WORK ORDER – For each line of the data below, copy it if it holds the word "loop".

EXERCISE MATERIALS –

(** * Keysight function-generator driver and the arbitrary-sequence spyrelet

    A shallow embedding of [Keysight_66322A.py] (the Lantz driver class
    [Keysight_36622A]) and of [arbseq_spyrelet.py] (the Spyre task
    [ArbSeq.make_arb] with its initializer and finalizer).

    Python code that talks to the outside world is written in a small
    state-and-exception monad.  The driver's world is the transport object
    it inherits from Lantz' [MessageBasedDriver] (blocking [write] and
    [query]), together with a ghost log of the calls made on it.  The
    spyrelet's world is the parameter widget, the function generator, the
    dataset and a ghost log of what the task did.

    Numbers: Python [float] enters the driver only through the builtins
    [float(text)] and [str.format]; both are an interface ([PyFloat]) here.
    The spyrelet's [timestep] arithmetic is carried out on exact rationals
    ([Q]); binary rounding of [x += timestep] is outside this model.

    Left out: the [print] calls, which only write to standard output; the
    [plot_update] slot, which redraws the plot from the dataset on the GUI
    side; and what the Lantz decorators ([Feat], [DictFeat], [Action]) do
    around a method body (units, limits), which belongs to Lantz. *)

From Stdlib Require Import ZArith QArith Qround String Ascii List Bool Lia.
From Stdlib Require Import DecimalString.
Import ListNotations.

Open Scope string_scope.

(** ** Python: exceptions, outcomes, the monad *)

Module Py.

(** The exceptions that can reach a caller of this code. *)
Inductive Exn : Type :=
| ValueError (msg : string)        (* float() on text that is no number *)
| IndexError (msg : string)        (* list index / format index out of range *)
| VisaIOError (code : Z)           (* raised by the transport *)
| OtherError (name : string).      (* raised by any other collaborator *)

(** What running a piece of Python gives: a value, an exception, or (for
    the one [while] loop of the repository) fuel exhausted before the
    loop ended. *)
Inductive Outcome (A : Type) : Type :=
| Ok (a : A)
| Raised (e : Exn)
| OutOfFuel.
Arguments Ok {A} a.
Arguments Raised {A} e.
Arguments OutOfFuel {A}.

Definition M (W A : Type) : Type := W -> Outcome A * W.

Definition ret {W A} (a : A) : M W A := fun w => (Ok a, w).

Definition bind {W A B} (c : M W A) (k : A -> M W B) : M W B :=
  fun w =>
    match c w with
    | (Ok a, w') => k a w'
    | (Raised e, w') => (Raised e, w')
    | (OutOfFuel, w') => (OutOfFuel, w')
    end.

Definition raise {W A} (e : Exn) : M W A := fun w => (Raised e, w).

(** A pure step that may raise. *)
Definition lift {W A} (r : Exn + A) : M W A :=
  match r with
  | inl e => raise e
  | inr a => ret a
  end.

(** [str(n)] / ['{}'.format(n)] on a Python [int]. *)
Definition str_int (n : Z) : string := NilZero.string_of_int (Z.to_int n).

(** [template.format(a1, a2, ...)] for templates whose only replacement fields
    are the automatic ones, [{}].  An exhausted argument tuple raises
    [IndexError], as in Python.  (A lone brace, which Python rejects with
    [ValueError], does not occur in any template of the repository and is
    copied through.) *)
Fixpoint format (template : string) (args : list string) : Exn + string :=
  match template with
  | EmptyString => inr EmptyString
  | String c rest =>
      match rest with
      | String c' rest' =>
          if (Ascii.eqb c "{" && Ascii.eqb c' "}")%bool then
            match args with
            | [] => inl (IndexError "Replacement index out of range")
            | a :: args' =>
                match format rest' args' with
                | inl e => inl e
                | inr s => inr (a ++ s)
                end
            end
          else
            match format rest args with
            | inl e => inl e
            | inr s => inr (String c s)
            end
      | EmptyString => inr (String c EmptyString)
      end
  end.

End Py.

Import Py.

Declare Scope py_scope.
Delimit Scope py_scope with py.
Notation "x <- c ;; k" := (bind c (fun x => k))
  (at level 61, c at next level, right associativity) : py_scope.
Notation "c ;; k" := (bind c (fun _ => k))
  (at level 61, right associativity) : py_scope.
Open Scope py_scope.

(** ** The interfaces the driver is written against *)

(** Python's [float(text)] and the text ['{}'.format(x)] gives for a float. *)
Class PyFloat (F : Type) : Type := {
  py_float : string -> Exn + F;
  float_str : F -> string
}.

(** The message-based transport: blocking [write(text)] and
    [query(text) -> text], each of which may raise and may change the
    transport (and instrument) state [T]. *)
Class Transport (T : Type) : Type := {
  tr_write : string -> T -> (Exn + unit) * T;
  tr_query : string -> T -> (Exn + string) * T
}.

(** ** The driver class [Keysight_36622A] *)

Module Keysight_36622A.

(** The values that flow through the driver's methods. *)
Inductive PyVal (F : Type) : Type :=
| PyNone
| PyInt (n : Z)
| PyStr (s : string)
| PyFlt (f : F).
Arguments PyNone {F}.
Arguments PyInt {F} n.
Arguments PyStr {F} s.
Arguments PyFlt {F} f.

(** One call on the transport (ghost: what a recording stub would see). *)
Inductive Call : Type :=
| CWrite (cmd : string)
| CQuery (cmd : string).

(** [keys=(1, 2)] of every [DictFeat]. *)
Definition keys : list Z := [1; 2]%Z.

Section Methods.
Context {F : Type} `{PyFloat F} {T : Type} `{Transport T}.

(** The driver object: its transport, the instance attributes of
    [self], and the ghost log of transport calls. *)
Record Driver : Type := {
  transport : T;
  attrs : list (string * PyVal F);
  calls : list Call
}.

Definition D (A : Type) : Type := M Driver A.

(** [str(x)] / ['{}'.format(x)]. *)
Definition str (v : PyVal F) : string :=
  match v with
  | PyNone => "None"
  | PyInt n => str_int n
  | PyStr s => s
  | PyFlt f => float_str f
  end.

(** [self.write(cmd)] *)
Definition write (cmd : string) : D unit :=
  fun d =>
    let (r, t') := tr_write cmd (transport d) in
    let d' := {| transport := t'; attrs := attrs d;
                 calls := calls d ++ [CWrite cmd] |} in
    match r with
    | inl e => (Raised e, d')
    | inr _ => (Ok tt, d')
    end.

(** [self.query(cmd)] *)
Definition query (cmd : string) : D string :=
  fun d =>
    let (r, t') := tr_query cmd (transport d) in
    let d' := {| transport := t'; attrs := attrs d;
                 calls := calls d ++ [CQuery cmd] |} in
    match r with
    | inl e => (Raised e, d')
    | inr reply => (Ok reply, d')
    end.

(** [float(text)] *)
Definition float (text : string) : D F := lift (py_float text).

Definition idn : D (PyVal F) :=
  r <- query "*IDN?" ;; ret (PyStr r).

Definition clear_status : D (PyVal F) :=
  query "*CLS" ;; ret PyNone.

Definition event_status_enable (NRf : PyVal F) : D (PyVal F) :=
  r <- query ("*ESE" ++ str NRf) ;; ret (PyStr r).

Definition read_standard_event_status_register : D (PyVal F) :=
  r <- query "*ESR?" ;; ret (PyStr r).

Definition operation_complete : D (PyVal F) :=
  query "*OPC" ;; ret PyNone.

Definition operation_completed : D (PyVal F) :=
  r <- query "*OPC?" ;; ret (PyStr r).

Definition trigger : D (PyVal F) :=
  query "*TRG" ;; ret PyNone.

Definition test : D (PyVal F) :=
  r <- query "*TST?" ;; ret (PyStr r).

Definition wait : D (PyVal F) :=
  query "*WAI" ;; ret PyNone.

Definition voltage (key : Z) : D (PyVal F) :=
  cmd <- lift (format "SOURCE{}:VOLT?" [str_int key]) ;;
  r <- query cmd ;;
  f <- float r ;;
  ret (PyFlt f).

Definition voltage_setter (key : Z) (value : PyVal F) : D (PyVal F) :=
  cmd <- lift (format "SOURCE{}:VOLT {}" [str_int key; str value]) ;;
  write cmd ;; ret PyNone.

Definition offset (key : Z) : D (PyVal F) :=
  cmd <- lift (format "SOURCE{}:VOLT:OFFS?" [str_int key]) ;;
  r <- query cmd ;;
  f <- float r ;;
  ret (PyFlt f).

Definition offset_setter (key : Z) (value : PyVal F) : D (PyVal F) :=
  cmd <- lift (format "SOURCE{}:VOLT:OFFS {}" [str_int key; str value]) ;;
  write cmd ;; ret PyNone.

Definition frequency (key : Z) : D (PyVal F) :=
  cmd <- lift (format "SOURCE{}:FREQ?" [str_int key]) ;;
  r <- query cmd ;;
  f <- float r ;;
  ret (PyFlt f).

Definition frequency_setter (key : Z) (value : PyVal F) : D (PyVal F) :=
  cmd <- lift (format "SOURCE{}:FREQ {}" [str_int key; str value]) ;;
  write cmd ;; ret PyNone.

Definition waveform (key : Z) : D (PyVal F) :=
  cmd <- lift (format "SOURCE{}:FUNC?" [str_int key]) ;;
  r <- query cmd ;; ret (PyStr r).

Definition waveform_setter (key : Z) (value : PyVal F) : D (PyVal F) :=
  cmd <- lift (format "SOURCE{}:FUNC {}" [str_int key; str value]) ;;
  write cmd ;; ret PyNone.

Definition load_arbitrary (filename : PyVal F) (key : Z) : D (PyVal F) :=
  cmd <- lift (format "MMEM:LOAD:DATA{}{}" [str_int key; str filename]) ;;
  query cmd ;; ret PyNone.

Definition load_frequencies (filename : PyVal F) (key : Z) : D (PyVal F) :=
  cmd <- lift (format "MMEM:LOAD:LIST{}{}" [str_int key; str filename]) ;;
  query cmd ;; ret PyNone.

Definition abort : D (PyVal F) :=
  query "ABORT" ;; ret PyNone.

Definition freq_start (key : Z) (value : PyVal F) : D (PyVal F) :=
  cmd <- lift (format "SOUR{}:FREQ:START{}" [str_int key; str value]) ;;
  write cmd ;; ret PyNone.

Definition freq_stop (key : Z) (value : PyVal F) : D (PyVal F) :=
  cmd <- lift (format "SOUR{}:FREQ:STOP{}" [str_int key; str value]) ;;
  write cmd ;; ret PyNone.

Definition trigger_source (key : Z) : D (PyVal F) :=
  cmd <- lift (format "TRIG{}:SOURCE?" [str_int key]) ;;
  r <- query cmd ;; ret (PyStr r).

Definition trigger_source_setter (key : Z) (value : PyVal F) : D (PyVal F) :=
  cmd <- lift (format "TRIG{}:SOURCE{}" [str_int key; str value]) ;;
  write cmd ;; ret PyNone.

Definition force_trigger (key : Z) : D (PyVal F) :=
  cmd <- lift (format "TRIG{}" [str_int key]) ;;
  query cmd ;; ret PyNone.

Definition sweep_mode (key : Z) : D (PyVal F) :=
  cmd <- lift (format "SOURCE{}:SWEEP:SPAC?" [str_int key]) ;;
  r <- query cmd ;; ret (PyStr r).

Definition sweep_mode_setter (key : Z) (value : PyVal F) : D (PyVal F) :=
  cmd <- lift (format "SOURCE{}:SWEEP:SPAC {}" [str_int key; str value]) ;;
  query cmd ;; ret PyNone.

Definition sweep_time (key : Z) : D (PyVal F) :=
  cmd <- lift (format "SOURCE{}:SWEEP:TIME?" [str_int key]) ;;
  r <- query cmd ;; ret (PyStr r).

Definition sweep_time_setter (key : Z) (value : PyVal F) : D (PyVal F) :=
  cmd <- lift (format "SOURCE{}:SWEEP:TIME {}" [str_int key; str value]) ;;
  query cmd ;; ret PyNone.

Definition get_error : D (PyVal F) :=
  r <- query "SYSTEM:ERROR?" ;; ret (PyStr r).

(** Every public operation of the class, as a caller names it. *)
Inductive Op : Type :=
| Idn | ClearStatus | EventStatusEnable (NRf : PyVal F)
| ReadStandardEventStatusRegister
| OperationComplete | OperationCompleted | Trigger | Test | Wait
| GetVoltage (key : Z) | SetVoltage (key : Z) (value : PyVal F)
| GetOffset (key : Z) | SetOffset (key : Z) (value : PyVal F)
| GetFrequency (key : Z) | SetFrequency (key : Z) (value : PyVal F)
| GetWaveform (key : Z) | SetWaveform (key : Z) (value : PyVal F)
| LoadArbitrary (filename : PyVal F) (key : Z)
| LoadFrequencies (filename : PyVal F) (key : Z)
| Abort
| FreqStart (key : Z) (value : PyVal F)
| FreqStop (key : Z) (value : PyVal F)
| GetTriggerSource (key : Z) | SetTriggerSource (key : Z) (value : PyVal F)
| ForceTrigger (key : Z)
| GetSweepMode (key : Z) | SetSweepMode (key : Z) (value : PyVal F)
| GetSweepTime (key : Z) | SetSweepTime (key : Z) (value : PyVal F)
| GetError.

PROBLEM SOLUTION –
    the one [while] loop of the repository) fuel exhausted before the
    loop ended. *)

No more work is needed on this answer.